牛模様は単なる装飾ではない。その斑はコンクリートにも鉄にも木材にも変換されうる——つまり「マテリアル」そのものなのだ。それは、建築的思考が再帰する象徴でもある。

この構造体が収まるケースは、本の見た目をした鋳造の型だ。180度に開かれたページの内部に、その身体は静かに封入されている。だが、それは単なるパッケージではない。複製のための「型」である。

何をそこに流し込むのか?水を入れて氷にするかもしれない。粘土を詰めてゴーレムをつくるかもしれない。チョコレートを注いで食べられる建築を生成することだってできる。

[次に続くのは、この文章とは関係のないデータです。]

Lemma live_cur s : live s ->
  current_task s = Some (cur s) /\ 0 <= cur s < MAX /\ state_of s (cur s) = TTASK_READY.
Proof.
  intros (Hok & Hh & _). destruct (ok_cur_range s Hok). split; [assumption|].
  split; [assumption|apply (ok_running s Hok Hh)].
Qed.

Lemma live_self s : live s -> ttask_self s = cur s.
Proof.
  intros Hl. destruct (live_cur s Hl) as (E & Hc & _). destruct Hl as (Hok & _).
  unfold ttask_self. rewrite (ok_ready s Hok), E. apply u32_small. unfold MAX in Hc. lia.
Qed.

(** The running task moves between program points, nothing else changes. *)
Lemma mb_inv_move s mb pc snt rcv p :
  mb_inv (mk_mbsys s mb pc snt rcv) -> cur s <> 0 -> mb_pc_ok (cur s) p TTASK_READY ->
  (send_act (pc (cur s)) = true -> send_act p = true) ->
  (recv_act (pc (cur s)) = true -> recv_act p = true) ->
  mb_inv (mk_mbsys s mb (fupd pc (cur s) p) snt rcv).
Proof.
  intros [Hl Hmb Hz Hpc Hr Hs Hh Hf] Hne Hp Hsa Hra. simpl in *.
  destruct (live_cur s Hl) as (_ & Hc & Hrun). constructor; simpl; auto.
  - rewrite fupd_ne by auto. exact Hz.
  - intros i Hi. fupd_cases (cur s) i; [rewrite Hrun; exact Hp|apply Hpc, Hi].
  - eapply side_pc; [exact Hr|exact Hc|exact Hrun|auto|rewrite Hrun; discriminate|].
    rewrite Hrun, andb_true_r. destruct (recv_act (pc (cur s))); [rewrite Hra by auto|]; simpl; [lia|].
    destruct (recv_act p); simpl; lia.
  - eapply side_pc; [exact Hs|exact Hc|exact Hrun|auto|rewrite Hrun; discriminate|].
    rewrite Hrun, andb_true_r. destruct (send_act (pc (cur s))); [rewrite Hsa by auto|]; simpl; [lia|].
    destruct (send_act p); simpl; lia.
Qed.

(** The state of a task in a call survives being woken. *)
Lemma mb_pc_ok_wake i p t t' :
  mb_pc_ok i p t -> t' = t \/ t = TTASK_BLOCKED /\ t' = TTASK_READY -> mb_pc_ok i p t'.
Proof. intros Hp [->|[-> ->]]; [exact Hp|]. destruct p; simpl in *; intuition congruence. Qed.

(** A call that fails because the wait queue is full just returns. *)
Lemma mb_inv_fail s mb pc snt rcv :
  mb_inv (mk_mbsys s mb pc snt rcv) -> cur s <> 0 ->
  (send_act (pc (cur s)) = true -> TIPC_QUEUE_SLOTS <= mb_count mb) ->
  (recv_act (pc (cur s)) = true -> mb_count mb <= 0) ->
  mb_inv (mk_mbsys s mb (fupd pc (cur s) Out) snt rcv).
Proof.
  intros [Hl Hmb Hz Hpc Hr Hs Hh Hf] Hne Hsa Hra. simpl in *.
  destruct (live_cur s Hl) as (_ & Hc & Hrun). constructor; simpl; auto.
  - rewrite fupd_ne by auto. exact Hz.
  - intros i Hi. fupd_cases (cur s) i; [exact I|apply Hpc, Hi].
  - eapply side_pc; [exact Hr|exact Hc|exact Hrun|auto|discriminate|].
    destruct (recv_act (pc (cur s))); [left; auto|right; simpl; lia].
  - eapply side_pc; [exact Hs|exact Hc|exact Hrun|auto|discriminate|].
    destruct (send_act (pc (cur s))); [left; specialize (Hsa eq_refl); lia|right; simpl; lia].
Qed.

(** [tipc_send], every branch. *)
Lemma mb_inv_send s mb pc snt rcv m rc s' mb' :
  mb_inv (mk_mbsys s mb pc snt rcv) -> pc (cur s) = SendLoop m ->
  tipc_send_pass (cur s) m s mb = (rc, s', mb') ->
  mb_inv (mk_mbsys s' mb'
            (fupd pc (cur s) (after_block rc (cur s) s' Out (SendLoop m) (SendParked m)))
            (if bool_decide (rc = Some 0) then snt ++ [m] else snt) rcv).
Proof.
  intros Hinv Epc E. pose proof Hinv as [Hl (Hring & Hws & Hwr) Hz Hpc Hr Hs Hh Hf]. simpl in *.
  destruct (live_cur s Hl) as (_ & Hc & Hrun).
  assert (cur s <> 0) as Hne by congruence.
  pose proof (Hpc _ Hc) as Hm. rewrite Epc in Hm. destruct Hm as [_ Hm].
  unfold tipc_send_pass in E.
  destruct (mb_push_spec mb m Hring) as [(_ & Hfull & Ep)|(_ & Hcnt & mb1 & Ep & Hring1 & Hl1 & Hs1 & Hr1 & Hc1)];
    rewrite Ep in E; simpl in E.
  - destruct (tipc_core_waitq_push (mb_wait_send mb) (cur s)) as [r2 wq] eqn:Eq.
    destruct (Z.eqb_spec r2 0) as [->|Hr2]; simpl in E; injection E as <- <- <-; simpl.
    + destruct (side_block s _ _ _ _ _ (fun i => send_waits (fupd pc (cur s) (SendParked m) i))
        (fun i => send_act (fupd pc (cur s) (SendParked m) i)) Hl Hne Hws Eq Hs)
        as (Hl' & Hwq & Hcur & Hside & Hst); [lia|rewrite fupd_eq; reflexivity|intros; rewrite fupd_ne; auto|].
      apply Z.eqb_neq in Hcur. rewrite Hcur. constructor; simpl; auto.
      * split; auto.
      * rewrite fupd_ne by auto. exact Hz.
      * intros i Hi. rewrite Hst by exact Hi. fupd_cases (cur s) i.
        -- rewrite Z.eqb_refl. simpl. auto.
        -- destruct (Z.eqb_spec (cur s) i); [congruence|apply Hpc, Hi].
      * eapply side_pc; [exact Hr|exact Hc|exact Hrun| |discriminate|rewrite Epc; simpl; lia].
        intros i Hi Hn. rewrite Hst by exact Hi. destruct (Z.eqb_spec (cur s) i); [congruence|auto].
    +
      apply mb_inv_fail; [exact Hinv|exact Hne| |]; rewrite Epc; simpl; (discriminate || lia).
  - rewrite Hr1 in E. destruct (tipc_core_waitq_pop (mb_wait_recv mb)) as [w wq] eqn:Eq.
    injection E as <- <- <-. simpl.
    destruct (side_pop s _ _ _ _ _ _ Hl Hwr Eq Hr) as (Hl' & Hwq & Hcur & Hside & Hst).
    { intros i. destruct (pc i); simpl; auto. }
    assert (state_of (wake_popped w s) (cur s) = TTASK_READY) as Hrun'.
    { destruct (Hst _ Hc) as [->|(_ & ? & _)]; congruence. }
    constructor; simpl; auto.
    * rewrite Hs1. split; auto.
    * rewrite fupd_ne by auto. exact Hz.
    * intros i Hi. fupd_cases (cur s) i; [exact I|].
      apply (mb_pc_ok_wake _ _ (state_of s i)); [apply Hpc, Hi|]. destruct (Hst i Hi) as [?|(_ & ? & ?)]; auto.
    * rewrite Hc1. eapply side_pc; [exact Hside|exact Hc|exact Hrun'|auto|discriminate|].
      rewrite Epc. simpl. lia.
    * rewrite Hs1, Hc1. eapply side_pc; [exact Hs|exact Hc|exact Hrun| |discriminate|rewrite Epc; simpl; lia].
      intros i Hi Hn. destruct (Hst i Hi) as [?|(Hw & _)]; [auto|right].
      destruct (pc i); try discriminate; auto.
    * change (mb_list _) with (mb_list mb1). rewrite Hl1, Hh, app_assoc. reflexivity.
    * apply Forall_app. split; [exact Hf|]. apply Forall_singleton. rewrite Hm. exact Hc.
Qed.

(** [tipc_recv], every branch. *)
Lemma mb_inv_recv s mb pc snt rcv out rc out' s' mb' :
  mb_inv (mk_mbsys s mb pc snt rcv) -> pc (cur s) = RecvLoop ->
  tipc_recv_pass (cur s) out s mb = (rc, out', s', mb') ->
  mb_inv (mk_mbsys s' mb'
            (fupd pc (cur s) (after_block rc (cur s) s' Out RecvLoop RecvParked))
            snt (if bool_decide (rc = Some 0) then rcv ++ [out'] else rcv)).
Proof.
  intros Hinv Epc E. pose proof Hinv as [Hl (Hring & Hws & Hwr) Hz Hpc Hr Hs Hh Hf]. simpl in *.
  destruct (live_cur s Hl) as (_ & Hc & Hrun).
  assert (cur s <> 0) as Hne by congruence.
  unfold tipc_recv_pass in E.
  destruct (mb_pop_spec mb out Hring) as [(_ & Hnil & Ep)|(_ & m & mb1 & Ep & Hring1 & Hl1 & Hs1 & Hr1 & Hc1)];
    rewrite Ep in E; simpl in E.
  - assert (mb_count mb = 0) as Hcnt by (eapply ring_list_nil_inv; [apply Hring|exact Hnil]).
    destruct (tipc_core_waitq_push (mb_wait_recv mb) (cur s)) as [r2 wq] eqn:Eq.
    destruct (Z.eqb_spec r2 0) as [->|Hr2]; simpl in E; injection E as <- <- <- <-; simpl.
    + destruct (side_block s _ _ _ _ _ (fun i => recv_waits (fupd pc (cur s) RecvParked i))
        (fun i => recv_act (fupd pc (cur s) RecvParked i)) Hl Hne Hwr Eq Hr)
        as (Hl' & Hwq & Hcur & Hside & Hst); [lia|rewrite fupd_eq; reflexivity|intros; rewrite fupd_ne; auto|].
      apply Z.eqb_neq in Hcur. rewrite Hcur. constructor; simpl; auto.
      * split; auto.
      * rewrite fupd_ne by auto. exact Hz.
      * intros i Hi. rewrite Hst by exact Hi. fupd_cases (cur s) i.
        -- rewrite Z.eqb_refl. simpl. auto.
        -- destruct (Z.eqb_spec (cur s) i); [congruence|apply Hpc, Hi].
      * eapply side_pc; [exact Hs|exact Hc|exact Hrun| |discriminate|rewrite Epc; simpl; lia].
        intros i Hi Hn. rewrite Hst by exact Hi. destruct (Z.eqb_spec (cur s) i); [congruence|auto].
    +
      apply mb_inv_fail; [exact Hinv|exact Hne| |]; rewrite Epc; simpl; (discriminate || lia).
  - rewrite Hs1 in E. destruct (tipc_core_waitq_pop (mb_wait_send mb)) as [w wq] eqn:Eq.
    injection E as <- <- <- <-. simpl.
    destruct (side_pop s _ _ _ _ _ _ Hl Hws Eq Hs) as (Hl' & Hwq & Hcur & Hside & Hst).
    { intros i. destruct (pc i); simpl; auto. }
    assert (state_of (wake_popped w s) (cur s) = TTASK_READY) as Hrun'.
    { destruct (Hst _ Hc) as [->|(_ & ? & _)]; congruence. }
    constructor; simpl; auto.
    * rewrite Hr1. split; auto.
    * rewrite fupd_ne by auto. exact Hz.
    * intros i Hi. fupd_cases (cur s) i; [exact I|].
      apply (mb_pc_ok_wake _ _ (state_of s i)); [apply Hpc, Hi|]. destruct (Hst i Hi) as [?|(_ & ? & ?)]; auto.
    * rewrite Hr1, Hc1. eapply side_pc; [exact Hr|exact Hc|exact Hrun| |discriminate|rewrite Epc; simpl; lia].
      intros i Hi Hn. destruct (Hst i Hi) as [?|(Hw & _)]; [auto|right].
      destruct (pc i); try discriminate; auto.
    * rewrite Hc1. eapply side_pc; [exact Hside|exact Hc|exact Hrun'|auto|discriminate|].
      rewrite Epc. simpl. lia.
    * change (mb_list _) with (mb_list mb1). rewrite Hh, Hl1, <- app_assoc. reflexivity.
Qed.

では、複製されたそれらは建築にとって何なのか?モジュール化された断片か?近代建築の反復形式に対する批評か?ポストモダン的な遊戯か?あるいは、消費社会のループに突き刺さる新しい建築のふるまいか?

この「鋳型としての書物」は、知の器であると同時に、物質を固定する構造でもある。そこに何が流れ込むかによって、建築はまったく別の顔を見せる。知識、記憶、感情が液体や素材となってこの身体のなかに染み込んでいく。出来上がるのは、形の複製ではない。建築の問いの複製である。

なぜ“牛”なのか?それは建築が無意識に避けてきた「民俗」と「神話」の狭間にあるからだ。牛という動物には、家畜としての実用性と、神聖さが同時に宿っている。それは農村の労働力であり、宗教儀式の供物であり、豊穣の象徴でもある。そこに、建築が持ちうる両義的な力の根源が見える。

COWPYRIGHTは展示され、着用され、流通し、都市を移動する。定着せず、固定されず、それでも“構造”であるというあり方。それは、「構築」という建築の根本原理を根底から問い直す存在だ。

このキャラクターは、建築と他のジャンルをつなぐ可視化されたインターフェースであり、建築が移動し、着られ、流通し、複製されるための新しいフォーマットでもある。

問いはこうだ。建築は、いつから建築でなくなるのか?あるいは、建築は何にでもなれるのか?

COWPYRIGHTはその答えを持たない。だが、その問いを「姿」として提示している。